• _WHAT YOU NEED TO DO_: For the entries that follow, restate word for word the line containing "the completion service", the line containing "(** * JavaScript values *)", and every line that lies between them.

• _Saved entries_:
Example sdist_scenario_backend_failure :
  let archive := ["srv"; "mypkg-1.0.tar.gz"] in
  let run :=
    chef.prepare scenario.latin1 (scenario.unpacks [("mypkg-1.0", Dir)])
      (scenario.build_raises
         (scenario.backend_failure "Backend operation failed"
            (OtherInner "boom")))
      scenario.absolute scenario.the_chef archive None false None
      (scenario.world [(archive, File)]) in
  run.1 = Raise (raise_from_None
                   (IsolatedBuildError
                      ("Backend operation failed" +:+ pystr.blank_line +:+ "boom")))
  /\ List.last (log run.2) (MkDir []) = RmTree ["tmp"; "tmpk3x9"]
  /\ fs run.2 !! ["tmp"; "tmpk3x9"] = None
  /\ fs run.2 !! ["tmp"; "tmpk3x9"; "mypkg-1.0"] = None.
Proof. vm_compute. repeat split. Qed.

Example sdist_scenario_unpack_failure :
  let archive := ["srv"; "mypkg-1.0.tar.gz"] in
  let run :=
    chef.prepare scenario.latin1 scenario.unpack_fails
      (scenario.builds ["out"; "x.whl"])
      scenario.absolute scenario.the_chef archive None false
      None (scenario.world [(archive, File)]) in
  run.1 = Raise (raise_plain (OtherException "ReadError" "not an archive"))
  /\ build_calls (log run.2) = []
  /\ List.last (log run.2) (MkDir []) = RmTree ["tmp"; "tmpk3x9"]
  /\ fs run.2 !! ["tmp"; "tmpk3x9"] = None.
Proof. vm_compute. repeat split. Qed.

(** ** The destination directory *)

Lemma ancestors_from_self (base p : Path) :
  p <> [] -> In (base ++ p) (pathlib.ancestors_from base p).
Proof.
  revert base; induction p as [|c rest IH]; intros base Hp; [done|].
  simpl. destruct rest as [|c' rest'].
  - by left.
  - right. rewrite (cons_middle c base), app_assoc. by apply IH.
Qed.

Lemma foldr_insert_Dir (f : FS) (l : list Path) (q : Path) :
  In q l -> foldr (fun q acc => <[q := Dir]> acc) f l !! q = Some Dir.
Proof.
  induction l as [|a l IH]; simpl; [done|]. intros Hin.
  destruct (decide (a = q)) as [->|Hne].
  - apply lookup_insert_eq.
  - rewrite lookup_insert_ne by done. apply IH. by destruct Hin.
Qed.
(** How the [try] block ends: falling out of it assigns [pData] to the
    output slot and returns success; a [return] inside it and the
    [catch (...)] handler leave the slot alone. *)
Definition after_try (outData : PCMData_WAV) (s : step PCMData_WAV)
    : behaviour :=
  match s with
  | Next pData => Returns RESULT_SUCCESS pData
  | Return r => Returns r outData
  | Throw => Returns RESULT_UNKNOWN_READ_ERROR outData
  | Undefined off len => OutOfBounds off len
  | OutOfFuel => Diverges
  end.

(** The three status queries of the pre-read checks (lines 231, 232 and
    239) are outside the [try] block: against a path whose query fails the
    first of them throws and the exception leaves the function. *)
Definition Convert_WAV (fs : FileSystem) (inFile : path)
    (outData : PCMData_WAV) : behaviour :=
  if query_fails fs inFile then Escapes
  else if negb (exists_ fs inFile) then Returns RESULT_FILE_NOT_FOUND outData
  else if negb (is_regular_file fs inFile)
          || negb (has_extension inFile)
          || negb (String.eqb (extension inFile) ".wav")
  then Returns RESULT_INVALID_EXTENSION outData
  else
    let filePerms := permissions (status fs inFile) in
    let canRead :=
      negb (Z.land filePerms
              (Z.lor perms_owner_read
                 (Z.lor perms_group_read perms_others_read))
            =? perms_none) in
    if negb canRead then Returns RESULT_UNAUTHORIZED_READ outData
    else
      after_try outData (try_block fs inFile).

(** ** Building input files *)

Definition byte_of_Z (z : Z) : byte :=
  match Byte.of_N (Z.to_N (z mod 256)) with
  | Some b => b
  | None => x00
  end.

(** The [n] little-endian bytes of [z]. *)
Fixpoint le_bytes (n : nat) (z : Z) : list byte :=
  match n with
  | O => []
  | S n' => byte_of_Z z :: le_bytes n' (z / 256)
  end.

(** The canonical 44-byte header of a 16-bit stereo 44.1 kHz PCM file whose
    data chunk declares [N] bytes (layout table at the top of
    wav_to_pcm.hpp). *)
Definition wav_header (N : Z) : list byte :=
  lit "RIFF" ++ le_bytes 4 (36 + N) ++ lit "WAVE"
  ++ lit "fmt " ++ le_bytes 4 16
  ++ le_bytes 2 1 ++ le_bytes 2 2 ++ le_bytes 4 44100
  ++ le_bytes 4 176400 ++ le_bytes 2 4 ++ le_bytes 2 16
  ++ lit "data" ++ le_bytes 4 N.

Definition minimal_wav (payload : list byte) : list byte :=
  wav_header (size payload) ++ payload.

(** A filesystem that holds one regular file, mode 0644, on a machine
    whose allocator serves every request. *)
Definition single_file (name : path) (content : list byte) : FileSystem :=
  {| status p :=
       if String.eqb p name
       then {| type := ft_regular; permissions := 420 |}
       else {| type := ft_not_found; permissions := 65535 |};
     open p :=
       if String.eqb p name then Opened content else OpenFailed 2;
     can_allocate _ := true |}.

(** A filesystem in which every path is a directory, mode 0755. *)
Definition only_directories : FileSystem :=
  {| status _ := {| type := ft_directory; permissions := 493 |};
     open _ := OpenFailed 21;
     can_allocate _ := true |}.

(** The same files on a machine whose allocator serves requests of up to
    [limit] bytes. *)
Definition with_memory (limit : Z) (fs : FileSystem) : FileSystem :=
  {| status := status fs;
     open := open fs;
     can_allocate n := n <=? limit |}.

(** A 47-byte file: the canonical header with a declared data size of
    2^32 - 1, followed by three bytes. *)
Definition oversized_declaration : list byte :=
  wav_header 4294967295 ++ lit "xyz".

Definition empty_slot : PCMData_WAV :=
  {| pcmData := []; sampleRate := 0; bitsPerSample := 0; channels := 0 |}.

(** ** Vocabulary of the statements *)

(** [raw] is the content of the readable regular file [inFile], whose name
    ends in .wav and whose size a stream offset can hold. *)
Record loaded (fs : FileSystem) (inFile : path) (raw : list byte) : Prop := {
  loaded_regular : type (status fs inFile) = ft_regular;
  loaded_extension : extension inFile = ".wav";
  loaded_perms :
    Z.land (permissions (status fs inFile))
      (Z.lor perms_owner_read (Z.lor perms_group_read perms_others_read))
    <> perms_none;
  loaded_open : open fs inFile = Opened raw;
  loaded_size : size raw <= max_size
}.

(** The unsigned little-endian field of [n] bytes at [off]. *)
Definition uint_at (buf : list byte) (off n : Z) : option Z :=
  option_map le_uint (bytes_at buf off n).

(** [raw] starts with the RIFF, WAVE and fmt magics, its format code is PCM
    and its channel, sample-rate and bit-depth fields hold [ch], [sr] and
    [bps]. *)
Record pcm_header (raw : list byte) (ch sr bps : Z) : Prop := {
  header_riff : bytes_at raw 0 4 = Some (lit "RIFF");
  header_wave : bytes_at raw 8 4 = Some (lit "WAVE");
  header_fmt : bytes_at raw 12 4 = Some (lit "fmt ");
  header_format : uint_at raw 20 2 = Some 1;
  header_channels : uint_at raw 22 2 = Some ch;
  header_rate : uint_at raw 24 4 = Some sr;
  header_bps : uint_at raw 34 2 = Some bps
}.

(** The header passes the three allow-list checks as well. *)
Record valid_header (raw : list byte) (ch sr bps : Z) : Prop := {
  valid_pcm : pcm_header raw ch sr bps;
  valid_rate : ContainsSampleRate sr = true;
  valid_channels : ContainsChannel (to_u8 ch) = true;
  valid_bps : ContainsBPS (to_u8 bps) = true
}.

(** Position [i] is one the scan looks at. *)
Definition scanned (raw : list byte) (i : Z) : Prop :=
  EXPECTED_DATA_POS_START <= i /\ i + 8 < size raw.

Definition data_at (raw : list byte) (i : Z) : Prop :=
  bytes_at raw i 4 = Some (lit "data").

(** [i] is the first scanned position that holds the data literal. *)
Definition first_data (raw : list byte) (i : Z) : Prop :=
  scanned raw i /\ data_at raw i /\
  forall j, EXPECTED_DATA_POS_START <= j < i -> ~ data_at raw j.

(** The allowed Return codes of a step. *)
Definition returns_within {A : Type} (P : ConvertResult_WAV -> Prop)
    (s : step A) : Prop :=
  match s with
  | Return r => P r
  | _ => True
  end.

(** The bytes of [raw] from [first] up to, not including, [last]. *)
Definition range (raw : list byte) (first last : Z) : list byte :=
  firstn (Z.to_nat (last - first)) (skipn (Z.to_nat first) raw).

(** The step does not end in a read outside the buffer. *)
Definition in_bounds {A : Type} (s : step A) : Prop :=
  match s with
  | Undefined _ _ => False
  | _ => True
  end.

(** The step does not end in the model's own out-of-fuel outcome. *)
Definition has_fuel {A : Type} (s : step A) : Prop :=
  match s with
  | OutOfFuel => False
  | _ => True
  end.

(** Input files of the examples. *)
Definition header_only : list byte := lit "RIFF....WAVEfmt ".

Definition header_with (format ch sr bps : Z) (rest : list byte)
    : list byte :=
  lit "RIFF" ++ le_bytes 4 (36 + size rest) ++ lit "WAVE"
  ++ lit "fmt " ++ le_bytes 4 16
  ++ le_bytes 2 format ++ le_bytes 2 ch ++ le_bytes 4 sr
  ++ le_bytes 4 (sr * ch * (bps / 8)) ++ le_bytes 2 (ch * (bps / 8))
  ++ le_bytes 2 bps
  ++ rest.

(** [inFile] passes the pre-read checks: it is a regular file, its name
    ends in .wav and one of the three read bits is set. *)
Record readable (fs : FileSystem) (inFile : path) : Prop := {
  readable_regular : type (status fs inFile) = ft_regular;
  readable_extension : extension inFile = ".wav";
  readable_perms :
    Z.land (permissions (status fs inFile))
      (Z.lor perms_owner_read (Z.lor perms_group_read perms_others_read))
    <> perms_none
}.

(** The codes named by the [return] statements inside the [try] block. *)
Definition try_block_codes : list ConvertResult_WAV :=
  [RESULT_FILE_LOCKED; RESULT_UNKNOWN_READ_ERROR; RESULT_FILE_EMPTY;
   RESULT_UNSUPPORTED_FILE_SIZE; RESULT_INVALID_RIFF_MAGIC;
   RESULT_INVALID_WAVE_MAGIC; RESULT_INVALID_FMT_CHUNK;
   RESULT_INVALID_FORMAT_TYPE; RESULT_UNSUPPORTED_SAMPLE_RATE;
   RESULT_UNSUPPORTED_CHANNELS; RESULT_UNSUPPORTED_BITS_PER_SAMPLE;
   RESULT_MISSING_DATA_CHUNK].

(** ** core_utils.hpp: duplicates in containers

    The element type [T] comes with the equality that [equality_comparable]
    and [std::hash] stand for; an [unordered_set<T>] is the list of the
    elements inserted so far, an [unordered_map<T, size_t>] of counters the
    function from keys to counts that [operator[]] presents, absent keys
    counting 0. A [map] or [unordered_map] to iterate over is the list of
    its entries in iteration order. *)

Section Duplicates.

Context {K T : Type}.
Variable T_eqb : T -> T -> bool.

(** [seen.insert(x)]: the set afterwards and the [second] of the result. *)
Definition insert (seen : list T) (x : T) : list T * bool :=
  if existsb (T_eqb x) seen then (seen, false) else (x :: seen, true).

(** [for (const auto& x : v) if (!seen.insert(x).second) return true;]
    followed by [return false]. *)
Fixpoint ContainsDuplicates_loop (seen : list T) (v : list T) : bool :=
  match v with
  | [] => false
  | x :: v' =>
      let (seen', inserted) := insert seen x in
      if negb inserted then true else ContainsDuplicates_loop seen' v'
  end.
(** * DeskGPT: a shallow embedding of the planning and execution core

    The development follows the layout of the Python package:

    - [PyStr]             the string builtins the sources rely on
                          ([str.startswith], [str.strip], [str.join], [in],
                          [int(str)]);
    - [Config]            [deskgpt/config/config.py];
    - [Commands]          [deskgpt/types/commands.py];
    - [LLMClient]         [deskgpt/core/llm_client.py];
    - [BrowserController] [deskgpt/core/browser_controller.py];
    - [CommandParser]     [deskgpt/core/command_parser.py].

    Python text is modelled by [string], one character per unit: the
    characters are the code points below 256.  Python [int] is [Z],
    [Optional[T]] is [option T], [dict] is [gmap], and a raised exception is
    the [Raise] branch of the result type [Exc].  The browser, the clock and
    the completion service are external: they are oracles that answer each
    call from the history of the calls made so far.

    The modules named above describe the program on a console and a log
    handler that accept every text.  Both render their text as markup and
    raise on text they cannot parse; [Logged] gives the same functions with
    the display and log calls that interpolate a value, each of which may
    raise. *)

From Stdlib Require Import ZArith String Ascii List Bool Lia.
From stdpp Require Import base option gmap strings list pretty.

Local Open Scope string_scope.
Local Open Scope Z_scope.
(** * Response validation and metrics recording of the k6 test suite

    A shallow embedding of
      - [src/services/validator.service.ts]  (ValidatorService),
      - [src/services/metrics.service.ts]    (MetricsService),
      - [src/services/logger.service.ts]     (LoggerService.error),
      - [src/constants], listed with [src/config/environments.ts]
                                             (HTTP_STATUS, TEST_CONFIG),
      - [src/utils/helpers.ts]               (checkResponse, checkErrorResponse),
    together with the pieces of the JavaScript runtime and of the k6 library
    these functions call: strings, numbers, truthiness, property reads,
    exceptions, [check], custom metrics and [console.error].

    The second half embeds the code around them: the rest of
    ValidatorService and LoggerService, [src/services/http.service.ts],
    [src/services/data-builder.service.ts], the API clients
    [src/api/user.api.ts] and [src/api/contact.api.ts], the flows of
    [src/helpers/auth.helper.ts] and [src/helpers/contact.helper.ts], and
    [src/utils/sleep.util.ts], run as scripts over a world that holds the
    requests sent, the lines logged and the sleeps taken. *)

From Stdlib Require Import ZArith NArith List String Ascii Bool Lia.
From Stdlib Require Import SpecFloat DecimalString.
From Stdlib Require DecimalFacts DecimalPos DecimalN.
Import ListNotations.

Local Open Scope Z_scope.

(* ================================================================== *)
(** * JavaScript values *)
(* ================================================================== *)

(** A JavaScript string is a finite sequence of 16-bit code units;
    [length], [substring] and [+] work on code units. *)
Definition jsstring := list N.

(** The code units of a source literal written in ASCII. *)
Definition lit (s : string) : jsstring :=
  List.map N_of_ascii (list_ascii_of_string s).

(** The same, with every apostrophe of [s] standing for a double quote
    (to write JSON texts). *)
Definition litq (s : string) : jsstring :=
  List.map (fun c => if N.eqb c 39 then 34%N else c) (lit s).

Fixpoint jsstring_eqb (a b : jsstring) : bool :=
  match a, b with
  | [], [] => true
  | x :: a', y :: b' => N.eqb x y && jsstring_eqb a' b'
  | _, _ => false
  end.

(** [s.substring(0, n)] for a non-negative integer [n]: the first [n] code
    units, the whole string when it is shorter. *)
Definition substring0 (n : nat) (s : jsstring) : jsstring := firstn n s.

(** A JavaScript number is an IEEE 754 binary64 value: 53 bits of
    precision, NaN, two infinities and two zeros.  Finite values are kept
    in the canonical form that [binary_normalize] produces. *)
Definition number := spec_float.

(** The number holding the integer [z] (rounded when [z] needs more than
    53 bits). *)
Definition number_of_Z (z : Z) : number := binary_normalize 53 1024 z 0 false.

(** [a < b] on numbers: false as soon as one side is NaN. *)
Definition number_ltb (a b : number) : bool := SFltb a b.

(** [String(z)] and [`${z}`] for a number holding the integer [z]: a minus
    sign when negative, then the decimal digits.  (JavaScript writes
    integers this way up to 10^21; status codes are far below.) *)
Definition Number_toString (z : Z) : jsstring :=
  lit (NilZero.string_of_int (Z.to_int z)).

#[local] Set Warnings "-register-all".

• _TASK RESULT_:
    the completion service are external: they are oracles that answer each
    call from the history of the calls made so far.

    The modules named above describe the program on a console and a log
    handler that accept every text.  Both render their text as markup and
    raise on text they cannot parse; [Logged] gives the same functions with
    the display and log calls that interpolate a value, each of which may
    raise. *)

From Stdlib Require Import ZArith String Ascii List Bool Lia.
From stdpp Require Import base option gmap strings list pretty.

Local Open Scope string_scope.
Local Open Scope Z_scope.
(** * Response validation and metrics recording of the k6 test suite

    A shallow embedding of
      - [src/services/validator.service.ts]  (ValidatorService),
      - [src/services/metrics.service.ts]    (MetricsService),
      - [src/services/logger.service.ts]     (LoggerService.error),
      - [src/constants], listed with [src/config/environments.ts]
                                             (HTTP_STATUS, TEST_CONFIG),
      - [src/utils/helpers.ts]               (checkResponse, checkErrorResponse),
    together with the pieces of the JavaScript runtime and of the k6 library
    these functions call: strings, numbers, truthiness, property reads,
    exceptions, [check], custom metrics and [console.error].

    The second half embeds the code around them: the rest of
    ValidatorService and LoggerService, [src/services/http.service.ts],
    [src/services/data-builder.service.ts], the API clients
    [src/api/user.api.ts] and [src/api/contact.api.ts], the flows of
    [src/helpers/auth.helper.ts] and [src/helpers/contact.helper.ts], and
    [src/utils/sleep.util.ts], run as scripts over a world that holds the
    requests sent, the lines logged and the sleeps taken. *)

From Stdlib Require Import ZArith NArith List String Ascii Bool Lia.
From Stdlib Require Import SpecFloat DecimalString.
From Stdlib Require DecimalFacts DecimalPos DecimalN.
Import ListNotations.

Local Open Scope Z_scope.

(* ================================================================== *)
(** * JavaScript values *)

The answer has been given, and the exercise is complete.